Seit langer Zeit nun sind bei uns schon anonyme Samenspenden erlaubt,
(Katja Keul [BÜNDNIS 90/DIE GRÜNEN]: Nein! Anonym nicht!)
und sie verhelfen unfruchtbaren Männern und Frauen, aber auch lesbischen Paaren und Singles zu einem Kind. Inzwischen gibt es rund 100 000 sogenannte Spenderkinder, und in Deutschland kommen jährlich 1 500 Kinder hinzu. Ich glaube, eines ist für uns alle klar: Kind ist Kind, und es ist völlig egal, auf welchem Weg die Zeugung erfolgt ist.
(Beifall bei der SPD sowie bei Abgeordneten der CDU/CSU, der LINKEN und des BÜNDNISSES 90/DIE GRÜNEN)
Aber jeder Mensch, jedes Kind sollte auch die Möglichkeit haben, zu erfahren, wer seine Eltern sind; denn die Frage nach der Herkunft quält. Bei der Vorbereitung zu dieser Rede habe ich mich auch mit Gedanken und Beiträgen von betroffenen Personen beschäftigt. Ein Zitat lautete beispielsweise: Es ist so, als würde mir ein Körperteil fehlen. – Das kann man gut nachempfinden. Auch wenn es keine verbindlichen Zahlenwerte dazu gibt, ist davon auszugehen, dass die Unwissenheit über die eigene Herkunft zu schweren psychischen Problemen führen kann.
Wir haben es schon gehört: Es gehört zu den Persönlichkeitsrechten eines Menschen, seine genetische Herkunft zu erfahren. Das Bundesverfassungsgericht ist schon zitiert worden. Das steht auch in der UN-Menschenrechtskonvention. Auch der Europäische Gerichtshof für Menschenrechte hat das so entschieden. Allerdings hat unser Recht bislang eine Lücke. Deshalb begrüßen wir grundsätzlich den Vorstoß der Grünen, den sie mit ihrem Antrag unternehmen. Allerdings sind wir bereits dabei – darauf hat Frau Sütterlin-Waack schon hingewiesen –, diese Lücke zu schließen. Das Bundesjustizministerium hat 2015 eine Kommission eingerichtet, die aus vielen Experten besteht. Nicht nur Juristen, sondern auch Mediziner sind dabei. Es geht auch um ethische Fragen. Man kümmert sich also bereits um diese Angelegenheit. Ich hoffe, dass wir da zu guten Ergebnissen kommen.

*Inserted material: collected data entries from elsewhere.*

(* ===== verification/Prelude.v ===== *)
(** * A verified model of the codecs and packets of the Collaboration repository

    The repository is a voice and video collaboration client: Java user
    interfaces around a copy of the WebRTC engine, [src/webrtc_backup].  This library
    models two parts of that engine as Rocq functions and proves them correct: the
    audio core in C (codecs, signal processing and the buffers between them), and
    the packet layer in C++ (RTP headers, the VP8 payload format, forward error
    correction, retransmission and pacing), which takes a coded frame apart into packets,
    sends them and puts it together again.  File names below
    are relative to [src/webrtc_backup].

    ** Conventions

    A C integer is a [Z]; where the type is narrower than the arithmetic the
    wrap-around is written out ([u8] to [s32], this file).  Results that C leaves
    undefined on signed overflow are wrapped, as the targets of the build do;
    the bounds theorems say where this does not happen.  Arrays are lists, every
    access is checked: [Stuck] (or [None] from a whole function) is an access
    outside an array.  The monad [flow] carries early returns.  Loops are
    recursions on the number of iterations ([for_up]) or take fuel and are stuck
    when it runs out; every theorem about such a function states its result, so
    the fuel is enough.

    ** Files, in dependency order

    - Prelude: the integers, the monad, checked array and block accesses, counted
      loops with their invariant rule, lemmas on lists and bit fields.
    - Pointwise: arrays element by element: what a store, a block copy and a loop leave
      at each index.
    - Fifo, RingBuffer: [modules/audio_processing/utility/ring_buffer.c].  Fifo is
      the interface of a byte FIFO (a class of operations and a class of laws) and
      a client theorem proved against it; RingBuffer models every operation on
      the bytes of the buffer, proves the representation invariant [rb_ok], the
      effect of each operation on the unread [content], and the instance.
    - IsacArith: the arithmetic coder of iSAC fixed point,
      [modules/audio_coding/codecs/isac/fix/source]: [arith_routines.c]
      (WebRtcIsacfix_EncTerminate) and [arith_routines_hist.c] (the encoder and the two
      decoders).  State: the records [Bitstr_enc] and [Bitstr_dec], and the local
      variables of the loops, [EncLocal] and [DecLocal].
    - IsacInterval: the specification, an interval coder over unbounded integers,
      and the refinement: the encoder's bytes, carry propagation included, are the
      low end of the interval.  IsacDecode: the decoders in step with it.
      IsacSearch: the table searches on any value of a damaged stream.
      IsacRoundTrip: whole calls and whole streams; decoding returns what was
      encoded, with either decoder, and what happens when the stream is full.
    - IsacTables, IsacClients, IsacFrame: the tables ([lpc_tables.c],
      [pitch_gain_tables.c], [pitch_lag_tables.c], [spectrum_ar_model_tables.c])
      and the functions of [entropy_coding.c] that code the frame length, the bandwidth,
      the pitch gains and lags, the LPC indices, the reflection coefficients and
      the gain.  The class [InSync] is the contract of an encoding and a decoding
      function; every pair is an instance, and a frame of any sequence of them
      round trips.
    - Ilbc: [modules/audio_coding/codecs/ilbc/pack_bits.c] and [unpack_bits.c], as
      tables of the terms and moves in the order of the statements.
    - SplInl, SplVector, SplCorrelation: [common_audio/signal_processing]: saturation,
      norms, divisions and the square root; extrema, copies and scalings of
      vectors; energies, correlations and the random generator.
    - G711: [modules/audio_coding/codecs/g711] and [pcm16b].
    - VadSp, SplResample, VadBands, VadCore: the voice activity detector,
      [common_audio/vad] (the instance is the record [VadInstT]), with the path of the
      resampler that brings 48 kHz frames to 8 kHz.  VadSp: minimum tracking and
      downsampling; VadBands: band energies and Gaussian probabilities; VadCore: the
      decision, the model updates, the frame functions and the interface.
    - RtpWire, RtpExtMap, RtpHeader: [modules/rtp_rtcp/source]: network byte order and
      wrapping numbers; the map of header extensions ([rtp_header_extension.cc]); the
      header parser ([rtp_utility.cc], [rtp_header_parser.cc]).  RtpSender: the headers
      that [rtp_sender.cc] writes and rewrites, with the record [RTPSender] as state.
    - RtpRoundTrip, RtpSession, RtpRtx, RtpUpdate: what the parser gets from built
      headers; the step relation [sender_step] of all calls on a sender and its
      invariant [sender_state]; [distinct_step] for a user who registers no type twice,
      who also keeps the types distinct ([sender_inv]); retransmitted packets; headers
      rewritten before sending.
    - Vp8Descriptor: the VP8 payload descriptor, written ([rtp_format_vp8.cc]) and parsed
      ([rtp_utility.cc], [rtp_receiver_video.cc]).  Vp8Aggregator:
      [vp8_partition_aggregator.cc], with the ways to put partitions into packets
      ([grouping]) as the specification of its tree search.  Vp8Packetizer, Vp8Balanced:
      the three modes of RtpFormatVp8.  Vp8Session: NextPacket until the last packet,
      and SendVP8 of [rtp_sender_video.cc] over the class [VideoSender] of what sends a
      packet and its laws [VideoTransport]: what sending may do to the sender's state.
    - FecBursty, FecRandom1 to FecRandom3: the tables of [fec_private_tables_bursty.h] and
      [fec_private_tables_random.h]; FecTables: what every mask in them satisfies
      ([mask_ok]).  FecMasks: [forward_error_correction_internal.cc].  FecPacket,
      FecEncode: the sender's half of [forward_error_correction.cc], against a packet of
      error correction as a sum of packets, byte by byte ([fec_of]).  FecRecover,
      FecReceive: the receiver's half; its state is the list of known packets and the
      record [FecDecoder].  FecSession: the invariant [fec_inv] of both lists and
      [decoder_step], what a user may do.  FecDecode, FecBurst: a frame through encoder,
      losses and decoder; [derivable] is what follows from the packets that arrived.
      FecErrors: packets that the receiver does not survive.  FecStream: the receiver
      that decodes after every packet has what one call for all of them gives ([steady]).
    - Red: [producer_fec.cc], the RED packet and the state of the producer,
      [ProducerFec].  RedSender: SendVideoPacket of [rtp_sender_video.cc] and SendToNetwork
      of [rtp_sender.cc] over the class [Network] (packet history, pacer, transport), as an
      instance of [VideoSender].  RedReceive: [fec_receiver_impl.cc], with a callback that
      may change the state.  VieReceive: the path of a packet through
      [video_engine/vie_receiver.cc] over the class [RtpReceiver].
    - RedStream: what such a receiver hands on while packets arrive ([handed_on]).
      RedSession: what SendVP8 with error correction puts on the wire ([wire_of]).  RedVideo:
      both together, a frame from SendVP8 to the RTP receiver of the other side.
      RedErrors: a RED packet in a RED packet.
    - RtpHistory: [rtp_packet_history.cc], the packets that a sender keeps; RtpKept: the list
      of kept packets as its specification.
    - Pacer: [modules/pacing/paced_sender.cc], over the class [Callback] of what it calls
      and of the calls of other threads meanwhile.  PacerQueue: three queues as its
      specification, and the log of a run ([logged], [pacer_run]).  PacerDrain: what a
      callback that takes every packet gets, and how long a packet waits.
    - RtpResend: retransmission and padding of [rtp_sender.cc] and the entry points of
      [rtp_rtcp_impl.cc], over [Network].  SenderNet: the history and the pacer as instances
      of [Network].  Nack: OnReceivedNACK against [resends] on the list of kept packets.
      NackVideo: a frame from SendVP8 with a history and the requests of its receiver.
      RtpPadding: what padding puts on the wire.  PacedVideo: a frame from SendVP8 through a
      pacer and its turns, with the module as the pacer's [Callback].
    - RtcpParser: [rtcp_utility.cc], the parser of RTCP packets, the union it reports and
      the iterator over packets.  RtcpSafe: the invariant of the parser ([good]) and what it
      does with any packet.
    - StdMap: [std::map].  RtcpSender: [rtcp_sender.cc], the record [RTCPSender], the functions
      that build the blocks of a compound packet, PrepareRTCP and SendRTCP; what the sender
      asks others is the record [Surroundings].
    - RtcpSteps, RtcpBlocks: the blocks as data ([Block]), their bytes ([block_bytes]) and
      reports ([block_reports]), and that the parser gives these reports for these bytes.
      RtcpBuild, RtcpLists, RtcpReports: that every builder writes the bytes of its block
      ([appends]).  RtcpPacket: the blocks that a packet has ([sent_blocks]).  RtcpRoundTrip:
      from the sender to the reports.

    ** What the theorems show

    - Round trips: frame_round_trip, entropy_round_trip, unpack_pack,
      g711_stream_round_trip, BuildRTPheader_parsed, rtx_round_trip,
      fetch_all_delivered (a frame through packets in every mode), rtcp_round_trip (a compound
      packet of the RTCP sender gives the parser the blocks that were asked for),
      RecoverPacket_GenerateFEC (a lost packet from its packet of error correction).
    - From end to end: frame_survives_burst and frame_survives_one_loss (SendVP8 with error
      correction, a network that loses, repeats and reorders packets, and InsertRTPPacket
      for each that arrives: the RTP receiver gets the frame and nothing else);
      frame_survives_request (a lossy network, and OnReceivedNACK for what is missing);
      paced_frame_sent (the pacer holds a frame and sends all of it in a bounded number of turns).
      They are about senders without header extensions, and with error correction about
      frames protected one by one whose numbers do not wrap, as the receiver discards
      packets of error correction at the wrap; paced_frame_sent needs that the field
      time_last_send_us_, which a new pacer leaves unset, is not above the clock.
    - Arrival: SendVP8_received (a frame that is sent is received, through both headers).
      The exception here and in the theorems from end to end is a key frame whose first
      packet has fewer than ten bytes of it ([short_key_frame]): the receiver refuses that
      packet.
    - Recovery of single frames:
      the lemmas burst_recovered and single_loss_recovered (a frame is repaired after a burst
      of losses and after any one loss).
    - Repair: DecodeFEC_frame_closure (the decoder gives exactly what follows from the
      packets that arrived), GeneratePacketMasks_protects (every packet is protected).
    - Refinement: EncHistMulti_refines (the encoder implements the interval coder),
      ring_buffer_fifo_order (the ring buffer implements the FIFO, any sequence of
      reads and writes, wrapping included), history_refines (the arrays of the packet
      history implement a bounded list), pacer_refines_queues (the pacer implements three
      queues, whatever other threads call).
    - Optimal choices: FindOptimalConfiguration_optimal (the branch and bound search
      equals the search of all ways), CalcNumberOfFragments_optimal.
    - Behaviour on every input: one_step_outcomes for a decoder's
      search, frame_result and frame_encode_total for the encoder, Parse_safe,
      RTPPayloadParser_Parse_safe and rtcp_parse_safe for the parsers,
      GeneratePackets_tiles and
      GeneratePacketsBalancedAggregates_tiles for the packetizer.
    - Where the code goes wrong: the lemma flush_overrun_reachable (the flush of a full
      stream stores one word past the array), duplicate_type_hangs, updates_miss_csrcs,
      received_fec_overruns, red_in_red (calls that nest without end), base_layer_not_resent
      (the default settings keep the base layer from being sent again).
    - Sessions: session_answers (any sequence of calls on the voice activity
      detector is answered as documented, by the invariant [vad_ok]; it stays within its
      arrays but for one element that WebRtcVad_FindMinimum reads past them and that plays
      no part); sender_invariant (any calls on an RTP sender); decoder_sessions (any use of
      a decoder of error correction with numbers within half of their range).
    - Functional results: updates_parsed, nack_answered, and, as lemmas of their files, the
      effects of the single operations on which these rest, among them hangover_bursts,
      FindMinimum_entries, pack_unpack, g711_quantisation, overdue_sends (what waits too long
      in the pacer is sent), AutoCorrelation_exact, SqrtFloor_sqrt, rc_quantiser_cell,
      searches_agree, bisect_outcomes, move_clamps_and_undoes, pcm16b_round_trip and Parse_overread.

    ** Bounds and fuel

    The linear decoder search gets the size of its table as fuel, the bisection
    17 halvings for tables of at most [2 ^ 16] entries, the unrolled sums one more
    iteration than elements, the loop over frame lengths one more than lengths; the
    stream of an iSAC frame has the 200 words of STREAM_MAXW16_60MS.  The loop over
    received header extensions gets one turn for each byte, that over written ones
    one for each id; the loops of the packetizer get one turn for each byte or
    partition, and the search one level for each partition.  The search for packets to
    recover gets [(n + 1) * (n + 1)] turns for [n] packets of error correction: between
    two packets that are removed it passes each at most once.  The RTCP parser gets a turn for
    each byte, where every turn takes four; the RTCP sender needs at most nine of ten turns to
    count the bytes of a picture ID below [2 ^ 63], and tries 64 exponents of a rate, as the
    code does.  The calls of a receiver nest: its fuel bounds
    their depth and the turns of the loop over recovered packets, and 49 is enough for the
    at most 48 packets of that list; while packets are protected, the loop of SendVideoPacket
    gets a turn for each packet of error correction.  The loop of the pacer gets a turn for
    each queued packet, which is enough when no calls arrive meanwhile, and that over padding
    one for each packet of padding; the loop over redundant packets takes fuel.  Table facts are computed by [vm_compute] over whole tables.

    ** Not modelled

    The rest of iSAC (spectrum coefficients and the logistic coder, filters,
    bandwidth estimation), the iLBC analysis, G.722, comfort noise and the other
    resamplers are fixed-point C still to be modelled; of the packet layer, the RTCP
    receiver, the bounding sets of [tmmbr_help.cc] (the sender takes the answer as an
    argument), the statistics and the RTP receiver behind InsertRTPPacket.  The floating-point code (iSAC
    main, echo and noise control), the assembly variants, the rest of the C++ engine
    (threads, sockets and devices) and the Java clients are outside the reach of
    this library.  The optional [encData] copies of [entropy_coding.c], and
    WebRtc_FreeBuffer, which only returns memory, have no definitions. *)
From stdpp Require Export prelude.
From Stdlib Require Export ZArith Lia.
Local Open Scope Z_scope.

Ich will noch ein paar Gedanken loswerden.
Bevor Sie fortfahren, Frau Steffen, möchte ich Sie fragen: Lassen Sie eine Zwischenfrage zu? – Bitte.
Vielen Dank, Frau Kollegin, dass Sie die Zwischenfrage zulassen. Es ist erfreulich, dass es eine Kommission aus Juristen und Medizinern gibt, die sich damit beschäftigt. Ich frage Sie: Sind denn die Vereine der Wunscheltern und der Verein Spenderkinder an diesem Prozess beteiligt, und wenn nein, warum nicht?
Die Kommission ist ja mitten in der Arbeit. Ursprünglich sollte das Ergebnis im Sommer 2017 feststehen. Das ist noch eine lange Zeit. Ich finde, das ist fast ein bisschen zu lange, weil wir wissen, dass diese Legislaturperiode 2017 zu Ende sein wird.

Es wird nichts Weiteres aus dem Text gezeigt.